Ein Jude in Zürich lebensgefährlich verletzt, Festnahmen in den Kantonen Schaffhausen, Thurgau, Genf, Zürich und Waadt: Alle sind nach ersten Erkenntnissen islamistisch radikalisiert und zwischen 14 und 18 Jahren alt. Hier beantwortet Daniel Glaus, Fachredaktor Extremismus, die fünf wichtigsten Fragen der SRF-Community:
Gibt es wirklich mehr radikale Jugendliche in der Schweiz?
Der Direktor des Nachrichtendienstes des Bundes (NDB) sagt, die Schweiz habe «überdurchschnittlich viele Fälle radikalisierter Jugendlicher». Andere, wie der forensische Psychologe Jérome Endrass, gehen aktuell nicht davon aus, dass die Schweiz stärker von der Gefahr extremistischer Gewalt betroffen wäre im Vergleich zum umliegenden Ausland.
Ab wann gilt ein Jugendlicher als radikal?
Was eine «radikale» Einstellung ist, ist in der Schweiz nicht gesetzlich geregelt.

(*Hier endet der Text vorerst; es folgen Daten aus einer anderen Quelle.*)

Inductive JetAlgorithm : Type :=
| kt_algorithm
| cambridge_aachen_algorithm
| antikt_algorithm
| genkt_algorithm
| ee_kt_algorithm
| ee_genkt_algorithm.

Inductive Strategy : Type := Best | N2Plain | N2Tiled.

Inductive RecombinationScheme : Type := E_scheme.

(** [fastjet::JetDefinition], one constructor per overload the harness
    calls. *)
Inductive JetDefinition : Type :=
| JetDefinition_R_p (a : JetAlgorithm) (R p : float)
                    (r : RecombinationScheme) (s : Strategy)
| JetDefinition_plain (a : JetAlgorithm)
                      (r : RecombinationScheme) (s : Strategy)
| JetDefinition_R (a : JetAlgorithm) (R : float)
                  (r : RecombinationScheme) (s : Strategy).

(** Where the jet dump goes: [stdout] or an opened file. *)
Inductive dump_target : Type :=
| to_stdout
| to_file (path : string).

(** ** Observable effects *)

(** One constructor per print statement of the two programs.  [MsgHelp]
    is the help of the finder; [MsgUsageHelp] is the [-h] text of the
    inclusive harness, which shows the values that [maxevents] and
    [trials] hold when it is printed. *)
Inductive message : Type :=
| MsgHelp
| MsgUsageHelp (maxevents trials : Z)
| MsgUsage
| MsgNoInputFile
| MsgOnlyOneInputFile
| MsgUnexpectedArgs
| MsgArgs (args : list string)
| MsgSelectionCount (sum : Z)
| MsgRead (events_parsed : Z) (fname : string)
| MsgUnknownAlgorithm (alg : string)
| MsgStrategy (mystrategy : string) (power : float) (algorithm : JetAlgorithm)
| MsgStrategyAlg (mystrategy : string) (power : Z)
| MsgTrial (trial : Z)
| MsgDijmax (v : float)
| MsgElapsed (us_elapsed : float)
| MsgProcessed (nevents : nat) (trials : Z)
| MsgTotalTime (t : float)
| MsgTimePerEvent (mean sigma : float)
| MsgLowest (t : float).

(** What a run does to the outside, in order.  [Cluster], [DumpJets] and
    [DumpClusterSeq] carry the values of the loop variables [trial] and
    [ievt] in scope when they happen. *)
Inductive effect : Type :=
| Cout (m : message)
| Cerr (m : message)
| OpenReader (fname : string)
| ReadEvent
| Fopen (path : string)
| Cluster (trial ievt : Z) (jd : JetDefinition) (input_particles : Event)
| DumpJets (fh : dump_target) (trial ievt1 : Z) (jets : list PseudoJet)
| DumpClusterSeq (trial ievt : Z).

Definition trace : Type := list effect.

(** ** Runs: a trace and how the run ended *)

(** How a run ends: [main] returns, [exit] is called, or an exception
    leaves [main] uncaught and the run is aborted ([std::terminate]). *)
Inductive result (A : Type) : Type :=
| Val (a : A)
| Exited (code : Z)
| Aborted
| OutOfFuel.

Arguments Val {A} a.
Arguments Exited {A} code.
Arguments Aborted {A}.
Arguments OutOfFuel {A}.

Definition M (A : Type) : Type := result A * trace.

Definition ret {A : Type} (a : A) : M A := (Val a, []).

Definition bind {A B : Type} (m : M A) (f : A -> M B) : M B :=
  match m with
  | (Val a, t) => let (r, t') := f a in (r, t ++ t')
  | (Exited c, t) => (Exited c, t)
  | (Aborted, t) => (Aborted, t)
  | (OutOfFuel, t) => (OutOfFuel, t)
  end.

Definition emit (e : effect) : M unit := (Val tt, [e]).
Definition exit {A : Type} (code : Z) : M A := (Exited code, []).
Definition throw {A : Type} : M A := (Aborted, []).
Definition out_of_fuel {A : Type} : M A := (OutOfFuel, []).

Arguments ret : simpl never.
Arguments bind : simpl never.
Arguments emit : simpl never.
Arguments exit : simpl never.
Arguments throw : simpl never.
Arguments out_of_fuel : simpl never.

Declare Scope run_scope.
Delimit Scope run_scope with run.
Notation "x <- m ;; k" := (bind m (fun x => k))
  (at level 61, m at next level, right associativity) : run_scope.
Notation "' p <- m ;; k" := (bind m (fun p => k))
  (at level 61, p pattern, m at next level, right associativity) : run_scope.
Notation "m ;; k" := (bind m (fun _ => k))
  (at level 61, right associativity) : run_scope.
Local Open Scope run_scope.

Definition EXIT_SUCCESS : Z := 0.
Definition EXIT_FAILURE : Z := 1.


(** ** [fastjet-utils.cc]: loading the event store *)

(** [HepMC3::ReaderAscii]: whether the reader has failed, and what the
    coming [read_event] calls will find in the file ([None]: an event that
    does not decode).  Reading past the last one fails. *)
Record ReaderAscii : Type := mkReader {
  failed : bool;
  pending : list (option GenEvent)
}.

Definition read_event (input_file : ReaderAscii) : GenEvent * ReaderAscii :=
  match pending input_file with
  | Some evt :: rest => (evt, mkReader false rest)
  | None :: rest => (mkGenEvent [], mkReader true rest)
  | [] => (mkGenEvent [], mkReader true [])
  end.

(** The loop over [evt.particles()], lines 52-59. *)
Fixpoint collect_particles (ps : list GenParticle) (input_particles : Event)
  : Event :=
  match ps with
  | [] => input_particles
  | p :: ps' =>
      if status p =? 1
      then collect_particles ps'
             (input_particles ++
                [mkPseudoJet (px (momentum p)) (py (momentum p))
                             (pz (momentum p)) (E (momentum p))])
      else collect_particles ps' input_particles
  end.

(** The [while] loop, lines 36-61. *)
Fixpoint read_loop (fuel : nat) (maxevents : Z) (input_file : ReaderAscii)
    (events_parsed : Z) (events : list Event) : M (Z * list Event) :=
  match fuel with
  | O => out_of_fuel
  | S fuel' =>
      if negb (failed input_file) then
        if (0 <=? maxevents) && (maxevents <=? events_parsed)
        then ret (events_parsed, events)
        else
          emit ReadEvent ;;
          let (evt, input_file') := read_event input_file in
          if failed input_file' then ret (events_parsed, events)
          else
            let input_particles := collect_particles (particles evt) [] in
            read_loop fuel' maxevents input_file' (events_parsed + 1)
                      (events ++ [input_particles])
      else ret (events_parsed, events)
  end.

(** [read_input_events(fname, maxevents)]; [fs] is the file system: the
    reader that opening [fname] gives. *)
Definition read_input_events (fs : string -> ReaderAscii) (fname : string)
    (maxevents : Z) : M (list Event) :=
  emit (OpenReader fname) ;;
  let input_file := fs fname in
  '(events_parsed, events) <-
     read_loop (S (List.length (pending input_file))) maxevents input_file 0 [] ;;
  emit (Cout (MsgRead events_parsed fname)) ;;
  ret events.

(** ** The timing harness *)

(** The three accumulators of the trial loop. *)
Record timing : Type := mkTiming {
  time_total : float;
  time_total2 : float;
  time_lowest : float
}.

(** The four numbers of the final report (lines 240-242): the mean time of
    a trial and the per-event mean, deviation and lowest time. *)
Record summary : Type := mkSummary {
  mean_time : float;
  mean_per_event : float;
  sigma_per_event : float;
  lowest_per_event : float
}.

(** The default radius: the double nearest to [0.4]. *)
Definition default_R : float := 0x1.999999999999ap-2.

(** [size_t ievt = i] for an [int] [i]. *)
Definition size_t_of_int (i : Z) : Z := i mod 2 ^ 64.

(** The outside of a run: the FastJet engine (an opaque cluster sequence,
    its constructor and its selectors), the file system (the reader a file
    name opens) and the steady clock
    ([double(duration_cast<microseconds>(stop_t - start_t).count())] as
    measured in each trial). *)
Record World : Type := mkWorld {
  ClusterSequence : Type;
  new_ClusterSequence : Event -> JetDefinition -> ClusterSequence;
  inclusive_jets : ClusterSequence -> float -> list PseudoJet;
  exclusive_jets_dcut : ClusterSequence -> float -> list PseudoJet;
  exclusive_jets_njets : ClusterSequence -> Z -> list PseudoJet;
  sorted_by_pt : list PseudoJet -> list PseudoJet;
  fs : string -> ReaderAscii;
  us_elapsed : Z -> float
}.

Strafbar sind Gewaltaufrufe oder Diskriminierungen oder Unterstützung von Terrorgruppen wie dem IS. In der Forschung wird Radikalisierung als Prozess hin zu extremistischen Einstellungen beschrieben, die Demokratie und Rechtsstaat ablehnen. Radikalisierung beginnt meist viel früher als mit der Unterstützung einer Terrororganisation – oft beginnt es zunächst harmlos wirkend, vielleicht mit starkem Interesse an Nachrichten über Kriege und Gewalt. Alarmzeichen für eine Radikalisierung können die Unterteilung der Mitmenschen in gut oder böse sein, eine soziale Isolierung oder plötzliche Verhaltensänderungen.
Wie gelingt die Deradikalisierung von Jugendlichen?
Minderjährige sollen nicht mehr straffällig werden und sozial wie wirtschaftlich auf eigenen Beinen stehen. Die psychologischen Therapien basieren auf Erfahrungen mit jugendlichen Gewalttätern. Fachleute sehen mehrere Faktoren als zentral an: Radikalisierte aus einem negativen Umfeld herauszuholen, sie in ihrer Persönlichkeit zu stärken, dass sie eigenständig entscheiden können, mit Frust umzugehen wissen, sowie Berufs- und Lebensperspektiven entwickeln. Wichtig scheint: rasch einschreiten, notfalls zuerst mit der Polizei. Eine anschliessende Intervention muss individuell ausgestaltet werden.
Was wird in der Schweiz gemacht, um Jugendliche zu deradikalisieren?
Die psychologischen und sozialen Massnahmen werden im Rahmen eines Jugendstrafverfahrens angeordnet, das kann eine Einweisung in eine geschlossene Institution bedeuten, in der nach strengen Regeln Schulunterricht stattfindet oder eine Berufslehre startet und intensiv mit den Jugendlichen therapeutisch gearbeitet wird. Weiter gibt es polizeiliche Massnahmen und Präventionsprogramme.
Wird die Schweizer Jugend künftig noch radikaler?
Eine neue Studie zeigt, dass ein Teil negative Einstellungen gegenüber Minderheiten hat – Tendenz steigend: 9.9 Prozent der Befragten stimmen muslimfeindlichen Aussagen zu (2022: 6.5 Prozent). Ausländerfeindliche Einstellungen äussern 25.8 Prozent (2022: 15.7 Prozent). Und antisemitischen Aussagen (Judenhass) stimmen 7.6 Prozent zu (2022: 5.1 Prozent). Die Resultate einer Repräsentativumfrage wurden diese Woche von der Zürcher Hochschule für Angewandte Wissenschaften veröffentlicht.